It all started when Tracy Wilson Mourning saw a group of girls walking around their Florida neighborhood seemingly directionless, “babies raising babies,” as she described it, with their own children on their hips.
She saw something of herself in them and wondered where she would be without the people—especially the women—she had in her life believing in her.
“I wondered, ‘Which one am I?’ out of that group, had it not been for the mommy I had, had it not been for the amazing women in my life. And that’s when God placed it on my heart that I was supposed to do something with Honey Shine,” Mourning said at a cocktail meet-and-greet on Tuesday in Washington, D.C., that celebrated the organization’s national launch.
Founded in South Florida in 2002, Honey Shine Inc. is a nonprofit mentoring and sisterhood organization that focuses on empowering and reaching out to young girls of color and showing them that they can be even bigger than their dreams. What Mourning, 44, a Howard University alumna and former broadcast journalist who is married to NBA Hall of Famer Alonzo Mourning, wants to show these young women is that there is a world beyond what they know and believe. It’s a vision that Mourning is now planning to take nationwide, starting in Las Vegas, where she grew up.
“I know a lot of these young girls don’t have that mom that I had, don’t have those people pulling them up by their coattails or taking them outside of their neighborhoods. We have girls that come from neighborhoods called ‘the Graveyard’ where two out of 12 are graduating from high school. Not on our watch,” she said.
After all, it was a realization similar to the one Honey Shine tries to provide that Mourning, who was born in Cincinnati, believes saved her, too.
“A young lady had taken a group of us near the University of Cincinnati to get pizza. And I remember thinking and seeing all these students that I had no idea existed hanging out and spending time and finding out they went to college. I was like, ‘I want to do that,’” Mourning recalled of the incident that she says changed the course of her life.
“It was that one opportunity where you get to see something different than yourselves,” she continued. “And I genuinely and truly and heartbreakingly feel that there’s an attack that’s happening on young people, especially our young women of color. We know that it’s happening on our men. It’s been happening forever. And if our men suffer, our women suffer even more.”
It’s been hard work—about 13 years of tireless effort and fundraising—but Mourning is grateful for all that has happened.
“My thing is, we’re all here to serve in some way, shape or form; for me it’s girls,” she said. “I’m very clear. I want our girls to be empowered and to succeed. I have amazing girlfriends from fifth grade. We’re still ‘Homie, don’t you know me’ through high school, through college, and you know that’s a special thing, and I want other girls to have that as well,” she said.
“We’re the powerful ones,” Mourning continued, referring to successful women like her. “We’re the ones that have the influence and the power in this world, and I feel like if we take care of our girls, we help so many different areas out in this world if our girls are winning and if they’re succeeding.”

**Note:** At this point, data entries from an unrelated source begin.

(* ===== verification/Metering.v ===== *)
(** * Metering on an agent

    [internal/metering]: [clock.go], [journal.go], [collector.go] and
    [delivery.go].  A meter samples the allocations and volumes of its host,
    folds the samples into one open record per counter epoch, seals a record
    every minute into a durable journal, and delivers the journal to the control
    plane until it is acknowledged.  A bbolt transaction is a function that
    returns the journal or an error.  Readings of clocks, cgroups, file systems
    and kernel counters are arguments, as is the order in which Go walks a map.
    The length of an encoded record is a parameter ([None] where
    [proto.Marshal] fails).  The decimal text of an integral is its number, and
    counts of records, reports and clock steps do not reach the end of [uint64]. *)

From S2P Require Import Prelude GoText GoFloat DurableWork Billing ClosePeriod GoTime Sha256 RowMap Journal Product LogPipeline UsageRecords UsageIngest.

Module Metering.
Import UsageRecords UsageIngest.

(** ** Clock *)

Record Instant := { in_Boot : string; in_Mono : duration; in_Wall : time }.
Definition stepToleranceMS : Z := 1000.
Definition UnixMilli (t : time) : Z := (t - unix_epoch) / millisecond.
Definition from_milli (ms : Z) : time := unix_epoch + ms * millisecond.

Record timeline := { tl_Boot : string; tl_AnchorMono : Z; tl_AnchorMS : Z; tl_LastMS : Z; tl_Steps : Z; tl_Skewed : bool }.
Record point := { pt_Boot : string; pt_Mono : Z; pt_MS : Z; pt_Steps : Z; pt_Skewed : bool }.

(** A reading is placed on the timeline of its boot, anchored anew on a boot. *)
Definition anchored (t : timeline) (now : Instant) : timeline :=
  let wall := UnixMilli (in_Wall now) in
  if str_eqb (in_Boot now) (tl_Boot t) then t
  else Build_timeline (in_Boot now) (in_Mono now) (if wall <? tl_LastMS t then tl_LastMS t else wall) (tl_LastMS t) (tl_Steps t) (wall <? tl_LastMS t).

Definition at_ (t : timeline) (now : Instant) : timeline * point :=
  let wall := UnixMilli (in_Wall now) in
  let mono := in_Mono now in
  let t := anchored t now in
  let derived := tl_AnchorMS t + Z.quot (mono - tl_AnchorMono t) millisecond in
  let deviation := wall - derived in
  let '(t, derived) :=
    if stepToleranceMS <? deviation then (Build_timeline (tl_Boot t) mono wall (tl_LastMS t) (tl_Steps t + 1) false, wall)
    else (Build_timeline (tl_Boot t) (tl_AnchorMono t) (tl_AnchorMS t) (tl_LastMS t) (tl_Steps t) (deviation <? - stepToleranceMS), derived) in
  let derived := if derived <? tl_LastMS t then tl_LastMS t else derived in
  let t := Build_timeline (tl_Boot t) (tl_AnchorMono t) (tl_AnchorMS t) derived (tl_Steps t) (tl_Skewed t) in
  (t, Build_point (in_Boot now) mono derived (tl_Steps t) (tl_Skewed t)).
Lemma afterFold_ok now tx m : (forall f, folder_ok f -> sound f (tx f)) -> meter_ok m ->
  let m' := (afterFold cfg now (update tx m)).1 in meter_ok m' /\ evolves (m_journal m) (m_journal m').
Proof.
  intros Htx H. destruct (transaction_ok tx m Htx H) as [H1 E1]. cbv zeta in H1, E1. destruct (update tx m) as [m1 outcome]. cbn in H1, E1. unfold afterFold.
  destruct outcome as [forget|[]]; cbn [fst]; try done.
  - destruct (_ =? 0); [done|]. destruct (with_meta_ok (fun k => k <| ExhaustedSinceMS := 0 |>) m1 ltac:(done) H1) as [H2 E2]. split; [done|]. by etransitivity.
  - match goal with |- meter_ok (with_meta ?g m1) /\ _ => destruct (with_meta_ok g m1 ltac:(done) H1) as [H2 E2] end. split; [done|]. by etransitivity.
Qed.

Lemma acknowledge_ok clock ack m : 0 <= ack_AcceptedThrough ack -> meter_ok m -> let m' := Acknowledge encoded cfg clock ack m in meter_ok m' /\
  forall k r, (k, r) ∈ records (m_journal m) -> AckedThrough (meta (m_journal m)) < k -> ack_AcceptedThrough ack < k -> (k, r) ∈ records (m_journal m').
Proof.
  intros Hpos H. unfold Acknowledge, Acknowledge_from. destruct (negb _); [done|]. cbv zeta.
  set (m1 := if str_eqb (ack_Conflict ack) "" then m else m <| conflict := true |>).
  assert (H1 : meter_ok m1 /\ m_journal m1 = m_journal m) by (unfold m1; destruct (str_eqb _ _); [done|]; split; [destruct H; by constructor|done]).
  destruct H1 as [H1 <-]. unfold acknowledge_from. destruct (_ <=? ack_AcceptedThrough ack) eqn:En; [done|]. apply Z.leb_gt in En. destruct H1 as [J1 S1 [I1 I2] F1].
  destruct (ack_AcceptedThrough ack =? _) eqn:Ea; [apply Z.eqb_eq in Ea; split; [constructor; cbn; try done; lia|done]|].
  assert (J2 : journal_ok ((m_journal m1) <| meta := ((meta (m_journal m1)) <| AckedThrough := ack_AcceptedThrough ack |>) |>)).
  { destruct J1 as [K F B U [R1 R2]]. constructor; done. }
  destruct (prune_ok false clock _ J2) as [J3 E3]. split.
  - destruct (ev_ids _ _ E3) as (G1 & G2 & G3). pose proof (ev_acked _ _ E3) as G4. cbn in G1, G2, G3, G4. constructor; cbn; [exact J3| |split; congruence|lia].
    rewrite S1. unfold Metering.pruneAcknowledged. by destruct (prune_loop false _ _ _).
  - intros k r Hk Hak Hck. apply (ev_kept _ _ E3); [done|]. destruct (ev_lowest _ _ E3) as [_ G]. cbn in G.
    pose proof (keys_below _ J1) as Hb. rewrite Forall_forall in Hb. specialize (Hb _ Hk). cbn in Hb. lia.
Qed.

Lemma prune_next clock j : NextSequence (meta (pruneAcknowledged false clock j)) = NextSequence (meta j) /\
  forall p, p ∈ records (pruneAcknowledged false clock j) -> p ∈ records j.
Proof.
  unfold Metering.pruneAcknowledged. pose proof (prune_split false (clock - AckedRetention cfg) (records j) (meta j)) as H.
  destruct (prune_loop false (clock - AckedRetention cfg) (records j) (meta j)) as [l m]. destruct H as (old & -> & _ & ->). split; [done|]. cbn. set_solver.
Qed.

(** An acknowledgement of records that were produced is applied. *)
Lemma acknowledge_effect clock ack m : meter_ok m -> ack_ProducerId ack = jm_ProducerID (meta (m_journal m)) -> ack_Conflict ack = "" ->
  0 <= ack_AcceptedThrough ack < NextSequence (meta (m_journal m)) ->
  let m' := Acknowledge encoded cfg clock ack m in
  sendFrom m' = ack_AcceptedThrough ack + 1 /\ NextSequence (meta (m_journal m')) = NextSequence (meta (m_journal m)) /\
  jm_ProducerID (meta (m_journal m')) = jm_ProducerID (meta (m_journal m)) /\ session m' = session m /\ conflict m' = conflict m /\
  LowestRetained (meta (m_journal m')) <= Z.max (LowestRetained (meta (m_journal m))) (ack_AcceptedThrough ack + 1) /\
  forall p, p ∈ records (m_journal m') -> p ∈ records (m_journal m).
Proof.
  intros H E1 E2 Hr. unfold Acknowledge, Acknowledge_from. rewrite E1, E2, (proj2 (str_eqb_eq _ _) eq_refl). cbn [negb]. change (str_eqb "" "") with true. cbv iota zeta.
  unfold acknowledge_from. rewrite (proj2 (Z.leb_gt _ _)) by lia. destruct (_ =? _) eqn:Ea; [split_and!; try done; cbn; lia|].
  destruct H as [J1 S1 I1 F1].
  assert (J2 : journal_ok ((m_journal m) <| meta := ((meta (m_journal m)) <| AckedThrough := ack_AcceptedThrough ack |>) |>)).
  { destruct J1 as [K F B U [R1 R2]]. constructor; done. }
  destruct (prune_ok false clock _ J2) as [_ E3]. destruct (prune_next clock ((m_journal m) <| meta := ((meta (m_journal m)) <| AckedThrough := ack_AcceptedThrough ack |>) |>)) as [G1 G2].
  destruct (ev_ids _ _ E3) as (I2 & _). destruct (ev_lowest _ _ E3) as [_ G3]. split_and!; try done.
Qed.

Lemma round_journal now sent c m : let m' := (deliver_round now sent c m).1.2 in m_journal m' = m_journal m /\ m_states m' = m_states m /\ sendFrom m' = sendFrom m.
Proof.
  unfold Metering.deliver_round. destruct (session m) as [[a s]|]; [|done]. destruct (conflict m); [done|]. destruct (_ && _); [done|]. cbv zeta.
  destruct (journal_batch _ _ _) as [batch lost]. destruct (_ && _); [done|]. by destruct sent.
Qed.

(** What a step keeps: a record that no acknowledgement covers. *)
Definition uncovered (e : event) (k : Z) : Prop := match e with MAcknowledge _ ack => ack_AcceptedThrough ack < k | _ => True end.

Lemma evolves_uncovered j j' k r : journal_ok j -> evolves j j' -> (k, r) ∈ records j -> AckedThrough (meta j) < k -> (k, r) ∈ records j'.
Proof.
  intros H E Hk Ha. apply (ev_kept _ _ E); [done|]. pose proof (ev_lowest _ _ E). pose proof (keys_below _ H) as Hb. rewrite Forall_forall in Hb.
  specialize (Hb _ Hk). cbn in Hb. lia.
Qed.

Lemma event_ok e s : meter_ok s.2 -> typed e -> meter_ok (step e s).2 /\
  forall k r, (k, r) ∈ records (m_journal s.2) -> AckedThrough (meta (m_journal s.2)) < k -> uncovered e k -> (k, r) ∈ records (m_journal (step e s).2).
Proof.
  destruct s as [c m]. cbn [snd]. intros H Ht. assert (Hev : forall m', meter_ok m' /\ evolves (m_journal m) (m_journal m') -> meter_ok m' /\
    forall k r, (k, r) ∈ records (m_journal m) -> AckedThrough (meta (m_journal m)) < k -> uncovered e k -> (k, r) ∈ records (m_journal m')).
  { intros m' [H1 E1]. split; [done|]. intros k r Hk Ha _. eapply evolves_uncovered; [apply H|done|done|done]. }
  unfold step. cbn [snd]. destruct e; cbn [step_from snd fst].
  - unfold Tick_from. assert (Herr : forall err, meter_ok (recordError err m) /\ evolves (m_journal m) (m_journal (recordError err m))) by (intros err; by apply with_meta_ok).
    destruct (if has_allocations cfg then _ else _) as [allocs|]; [|apply Hev, Herr]. destruct (if has_volumes cfg then _ else _) as [ids|]; [|apply Hev, Herr].
    apply Hev, afterFold_ok; [|done]. intros f. apply fold_tx_sound.
  - unfold ObserveAllocation_from. destruct (negb _); [apply Hev; split; [exact H|reflexivity]|]. apply Hev, afterFold_ok; [|done]. intros f. apply observe_tx_sound.
  - unfold ObserveVolume_from. destruct (negb _); [apply Hev; split; [exact H|reflexivity]|]. apply Hev, afterFold_ok; [|done]. intros f. apply observe_volume_tx_sound.
  - destruct (acknowledge_ok clock ack m Ht H) as [G1 G2]. split; [done|]. intros k r Hk Ha Hu. by apply G2.
  - apply Hev. split; [|reflexivity]. destruct H. by constructor.
  - apply Hev. split; [|reflexivity]. destruct H. by constructor.
  - destruct (round_journal now sent c m) as (E1 & E2 & E3). cbv zeta in E1, E2, E3. destruct (deliver_round now sent c m) as [[c' m'] rep]. cbn in *. rewrite E1.
    split; [|done]. destruct H as [H1 H2 H3 H4]. constructor; rewrite ?E1, ?E2, ?E3; done.
  - destruct H as [H1 H2 [H3 H4] H5]. destruct (jo_range _ H1) as [R1 R2]. unfold Open, openJournal. destruct (str_eqb installation "" || str_eqb agent ""); [by cbn|].
    rewrite (proj2 (Z.eqb_neq (NextSequence (meta (m_journal m))) 0)) by lia. rewrite H3, H4, !(proj2 (str_eqb_eq _ _) eq_refl). cbn.
    split; [|done]. by constructor.
Qed.

Lemma meter_reachable s : reachable s -> meter_ok s.2.
Proof.
  induction 1 as [now uuid|s e _ IH Ht]; [|by apply event_ok]. constructor; cbn; try done. constructor; cbn; try done; lia.
Qed.

(** C14: after any history of ticks, lifecycle edges, acknowledgements, rounds of
    delivery and restarts in which updates of the journal do not overlap (each
    begins with a copy of the metadata the one before it left; [Acknowledge]
    takes no lock that would enforce this), the journal holds one record for
    every sequence from the lowest retained to the newest, each under its own
    identity; its byte count is exact and within the budget; and the open epochs
    in memory are the stored ones, so a restart resumes with them. *)
Theorem meter_journal_invariant s : reachable s ->
  let m := s.2 in let j := m_journal m in
  map fst (records j) = seqZ (LowestRetained (meta j)) (NextSequence (meta j) - LowestRetained (meta j)) /\
  (forall k r, (k, r) ∈ records j -> Sequence r = k /\ InstallationId r = installation /\ ProducerId r = jm_ProducerID (meta j)) /\
  RecordBytes (meta j) = weight (records j) /\ RecordBytes (meta j) <= Z.max 0 (MaxBytes cfg) /\ m_states m = checkpoints j /\
  (installation <> "" -> agent <> "" -> forall uuid, exists m', Open (Some j) installation agent uuid = Some m' /\ m_journal m' = j /\ m_states m' = m_states m).
Proof.
  intros Hr m j. apply meter_reachable in Hr. fold m in Hr. destruct Hr as [[K F B U [R1 R2]] Hs [I1 I2] Hf]. fold j in K, F, B, U, R1, R2, Hs, I1, I2, Hf.
  split; [done|]. split; [|split; [done|split; [done|split; [done|]]]].
  - intros k r Hk. rewrite Forall_forall in F. destruct (F _ Hk) as (A1 & A2 & A3). cbn in *. split; [done|]. split; [congruence|done].
  - intros N1 N2 uuid. unfold Open, openJournal. rewrite (proj2 (str_eqb_neq installation "")), (proj2 (str_eqb_neq agent "")) by done.
    rewrite (proj2 (Z.eqb_neq (NextSequence (meta j)) 0)) by lia. rewrite I1, I2, !(proj2 (str_eqb_eq _ _) eq_refl). cbn. eexists. split; [reflexivity|]. done.
Qed.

Of course, it hasn’t always been easy for Mourning. There were times, especially in the very beginning, where she considered throwing in the towel. But every now and again, one “honey bug,” as the organization’s girls are known, would remind her why her mission was so important.
“I remember our first … summer camp. … I had these great ideas [but] I came home crying. I was like, ‘I’m not going back; you can’t make me,’” Mourning said, laughing.
“I was praying: ‘God, are you sure? Don’t you want me on a beach with an umbrella in my drink, relaxing and not dealing with teenage girls?’” she said. “I mean, I was literally crying and wanting to give up … and the next morning, as soon as I walked into camp, I had a honey bug run up to me and say, ‘Miss Tracy, I told God, ‘Thank you for Honey Shine’ … that was my answer right there.”
Mourning maintains that there are so many negative images that surround girls of color—behavior that is seemingly endorsed by music videos and viral social media—that it’s little wonder they succumb to those portrayals.
“I want them to see that this whole world is there, and not to be limited by the images … of them … on television, [in] music. Sometimes that’s all you have that’s coming into your system, but there’s so much more out there,” she said.
“[Women] run companies. We own companies. We influence the world,” Mourning added. “And if our girls see that, what a difference that makes. Self-esteem is a powerful tool. We all make dumb mistakes when our self-esteem is low, and I don’t know anyone immune from that, but I feel like if we build self-esteem in our young girls … it makes the world of difference.”